2. Any such declaration shall be communicated to the depositary and expressly indicate the units
territories to which the Convention applies.
3. In the case of a State Party which has made such a declaration:
a) references in Article 23 to “national currency” are interpreted to mean the currency of
the relevant territorial unit of that State;
b) in Article 28, the reference to “national law” is interpreted as relating to the law of unity
relevant territory of that State.
No reservation may be admitted to this Convention, except that a State Party may at any
when declaring, by notification addressed to the depositary, that this Convention does not apply:
a) international air transport carried out and operated directly by that State for purposes not
commercial in relation to its functions and duties as a sovereign state;
b) the transport of persons, baggage and goods carried out for its military authorities on board
aircraft registered in or leased by the said State Party and the full capacity of which has been reserved by these
authorities or on behalf of them.
In witness whereof the undersigned, duly authorized, plenipotentiaries have signed the present Convention.

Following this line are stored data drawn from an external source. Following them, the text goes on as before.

(** *** The number of rounds *)

Lemma least_power_spec (fuel r : nat) (n3 p : Z) :
  p = uint32_max ^ Z.of_nat r ->
  (r = 0%nat \/ uint32_max ^ (Z.of_nat r - 1) < n3) ->
  n3 < 2 ^ Z.of_nat fuel * p ->
  let r' := least_power fuel r n3 p in
  n3 <= uint32_max ^ Z.of_nat r'
  /\ (r' = 0%nat \/ uint32_max ^ (Z.of_nat r' - 1) < n3).
Proof.
  revert r p. induction fuel as [| fuel IH]; intros r p Hp Hlow Hup;
    cbn [least_power]; cbv zeta.
  - split; [| exact Hlow]. rewrite <- Hp.
    change (2 ^ Z.of_nat 0) with 1 in Hup. lia.
  - destruct (n3 <=? p) eqn:E.
    + apply Z.leb_le in E. split; [now rewrite <- Hp | exact Hlow].
    + apply Z.leb_gt in E. apply IH.
      * rewrite Nat2Z.inj_succ, Z.pow_succ_r by lia. rewrite <- Hp. lia.
      * right. rewrite Nat2Z.inj_succ.
        replace (Z.succ (Z.of_nat r) - 1) with (Z.of_nat r) by lia.
        now rewrite <- Hp.
      * rewrite Nat2Z.inj_succ, Z.pow_succ_r in Hup by lia.
        assert (0 < p).
        { rewrite Hp. apply Z.pow_pos_nonneg; [reflexivity | lia]. }
        assert (0 < 2 ^ Z.of_nat fuel) by (apply Z.pow_pos_nonneg; lia).
        unfold uint32_max. nia.
Qed.

(** The number of rounds is [ceil(3 ln n / ln (2^32 - 1))]: the least
    [r] with [n^3 <= (2^32 - 1)^r]. *)
Lemma num_rounds_spec (n : N) :
  (0 < n)%N ->
  exists r : nat,
    num_rounds n = ret r
    /\ Z.of_N n ^ 3 <= uint32_max ^ Z.of_nat r
    /\ (r = 0%nat \/ uint32_max ^ (Z.of_nat r - 1) < Z.of_N n ^ 3).
Proof.
  intros Hn. unfold num_rounds.
  destruct (N.eqb n 0) eqn:E; [apply N.eqb_eq in E; lia |].
  eexists. split; [reflexivity |].
  assert (H3 : 0 < Z.of_N n ^ 3) by (apply Z.pow_pos_nonneg; lia).
  apply least_power_spec; [reflexivity | now left |].
  rewrite Z.mul_1_r, Nat2Z.inj_succ, Z2Nat.id by apply Z.log2_nonneg.
  apply Z.log2_spec. exact H3.
Qed.

Lemma num_rounds_empty (n : N) : n = 0%N -> num_rounds n = raise OverflowError.
Proof. intros ->. reflexivity. Qed.

(** *** Lanes *)

Lemma chunks_nil {A : Type} (fuel k : nat) : chunks fuel k (@nil A) = [].
Proof. destruct fuel; reflexivity. Qed.

Lemma chunks_concat {A : Type} (k : nat) (bs : list (list A)) :
  (0 < k)%nat -> Forall (fun b => length b = k) bs ->
  forall fuel, (length (concat bs) <= fuel)%nat ->
  chunks fuel k (concat bs) = bs.
Proof.
  intros Hk. induction 1 as [| b bs Hb _ IH]; intros fuel Hf.
  - apply chunks_nil.
  - cbn [concat] in *. rewrite length_app in Hf.
    destruct fuel as [| fuel]; [lia |].
    destruct b as [| a b]; [cbn in Hb; lia |].
    cbn [chunks app]. change (a :: b ++ concat bs) with ((a :: b) ++ concat bs).
    rewrite <- Hb at 1 3.
    rewrite firstn_app, firstn_all, Nat.sub_diag, firstn_0, app_nil_r.
    rewrite skipn_app, skipn_all, Nat.sub_diag, skipn_0. cbn [app].
    rewrite IH; [reflexivity |]. cbn [length] in *. lia.
Qed.

Lemma transpose_cons_heads {A : Type} (h : nat) (r : list A)
  (T : list (list A)) :
  length r = length T -> Forall (fun lane => length lane = h) T ->
  transpose (S h) (zip_with cons r T) = r :: transpose h T.
Proof.
  revert T. induction r as [| x r IH]; intros [| t T] Hl HT; cbn in Hl;
    try discriminate.
  - reflexivity.
  - injection Hl as Hl. inversion HT as [| ? ? Ht HT']; subst.
    specialize (IH T Hl HT'). unfold transpose, zip_with in *.
    cbn [combine map fold_right fst snd]. rewrite IH. reflexivity.
Qed.

Lemma transpose_involutive {A : Type} (w : nat) (m : list (list A)) :
  Forall (fun r => length r = w) m ->
  transpose (length m) (transpose w m) = m.
Proof.
  induction 1 as [| r m Hr Hm IH].
  - unfold transpose. destruct w; reflexivity.
  - destruct (transpose_spec w m Hm) as (_ & L & F).
    change (transpose w (r :: m)) with (zip_with cons r (transpose w m)).
    cbn [length]. rewrite transpose_cons_heads; [now rewrite IH | lia | exact F].
Qed.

Done at Montreal on 28 th day of May, one thousand nine hundred and ninety to nine in languages
French, English, Arabic, Chinese, Spanish and Russian, all texts being equally authentic. The current
Convention will remain deposited in the archives of the International Civil Aviation Organization, and the depositary in
transmit certified true copies to all States Parties to the Warsaw Convention, to the Protocol
of The Hague, the Guadalajara Convention, the Guatemala Protocol and the Montreal Protocols.